# Data shown
Lemma split_tiled top a x b bot size :
  tiled top (a ++ x :: b) bot -> 32 <= size -> size mod 8 = 0 -> size + 48 <= ss x ->
  tiled top (a ++ Seg (sa x + 16 + size) (ss x - size - 16) true :: Seg (sa x) size (sf x) :: b) bot.
Proof.
  intros (mid & HA & Hx & _ & Hm & HB)%tiled_app ? ? ?. apply tiled_app. exists mid.
  split; [done|]. cbn. split_and!; lia || done.
Qed.

(** Memory after [split_segment]. *)
Lemma split_linked m top a x b bot size :
  let n := sa x + 16 + size in
  tiled top (a ++ x :: b) bot -> linked m (a ++ x :: b) 0 -> 0 < size -> size + 48 <= ss x ->
  linked (<[sa x := SegHeader (head_or b 0) size (Z.b2z (sf x))]>
            (<[n := SegHeader (sa x) (ss x - size - 16) 1]> (relink m a n)))
    (a ++ Seg n (ss x - size - 16) true :: Seg (sa x) size (sf x) :: b) 0.
Proof.
  intros n HT HL Hs Hle.
  pose proof (tiled_fresh _ _ _ _ _ HT) as Hx.
  pose proof (split_fresh _ _ _ _ _ n HT ltac:(lia)) as Hn.
  rewrite fmap_app in Hx, Hn. cbn in Hn.
  apply linked_app in HL as [HA [_ HB]]. cbn in HA.
  assert (n <> sa x) by lia.
  apply linked_app. cbn [head_or sa linked ss sf].
  rewrite (lookup_insert_ne _ (sa x) n), !lookup_insert_eq by done.
  rewrite !linked_insert by set_solver. split_and!; [|done|done|].
  - pose proof HT as (mid & HTa & _)%tiled_app. by eapply linked_relink.
  - apply linked_relink_other; [|done]. intros y Hy Hyb.
    apply list_elem_of_fmap in Hyb as (z & Hyz & Hz).
    apply tiled_app in HT as (mid & HTa & Hx' & _ & _ & HTb).
    apply (tiled_in _ _ _ _ HTa) in Hy. apply (tiled_in _ _ _ _ HTb) in Hz. lia.
Qed.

# Requirement
Write every entry out again. Leave each one exactly as it is.

# Output of the exercise
Lemma split_tiled top a x b bot size :
  tiled top (a ++ x :: b) bot -> 32 <= size -> size mod 8 = 0 -> size + 48 <= ss x ->
  tiled top (a ++ Seg (sa x + 16 + size) (ss x - size - 16) true :: Seg (sa x) size (sf x) :: b) bot.
Proof.
  intros (mid & HA & Hx & _ & Hm & HB)%tiled_app ? ? ?. apply tiled_app. exists mid.
  split; [done|]. cbn. split_and!; lia || done.
Qed.

(** Memory after [split_segment]. *)
Lemma split_linked m top a x b bot size :
  let n := sa x + 16 + size in
  tiled top (a ++ x :: b) bot -> linked m (a ++ x :: b) 0 -> 0 < size -> size + 48 <= ss x ->
  linked (<[sa x := SegHeader (head_or b 0) size (Z.b2z (sf x))]>
            (<[n := SegHeader (sa x) (ss x - size - 16) 1]> (relink m a n)))
    (a ++ Seg n (ss x - size - 16) true :: Seg (sa x) size (sf x) :: b) 0.
Proof.
  intros n HT HL Hs Hle.
  pose proof (tiled_fresh _ _ _ _ _ HT) as Hx.
  pose proof (split_fresh _ _ _ _ _ n HT ltac:(lia)) as Hn.
  rewrite fmap_app in Hx, Hn. cbn in Hn.
  apply linked_app in HL as [HA [_ HB]]. cbn in HA.
  assert (n <> sa x) by lia.
  apply linked_app. cbn [head_or sa linked ss sf].
  rewrite (lookup_insert_ne _ (sa x) n), !lookup_insert_eq by done.
  rewrite !linked_insert by set_solver. split_and!; [|done|done|].
  - pose proof HT as (mid & HTa & _)%tiled_app. by eapply linked_relink.
  - apply linked_relink_other; [|done]. intros y Hy Hyb.
    apply list_elem_of_fmap in Hyb as (z & Hyz & Hz).
    apply tiled_app in HT as (mid & HTa & Hx' & _ & _ & HTb).
    apply (tiled_in _ _ _ _ HTa) in Hy. apply (tiled_in _ _ _ _ HTb) in Hz. lia.
Qed.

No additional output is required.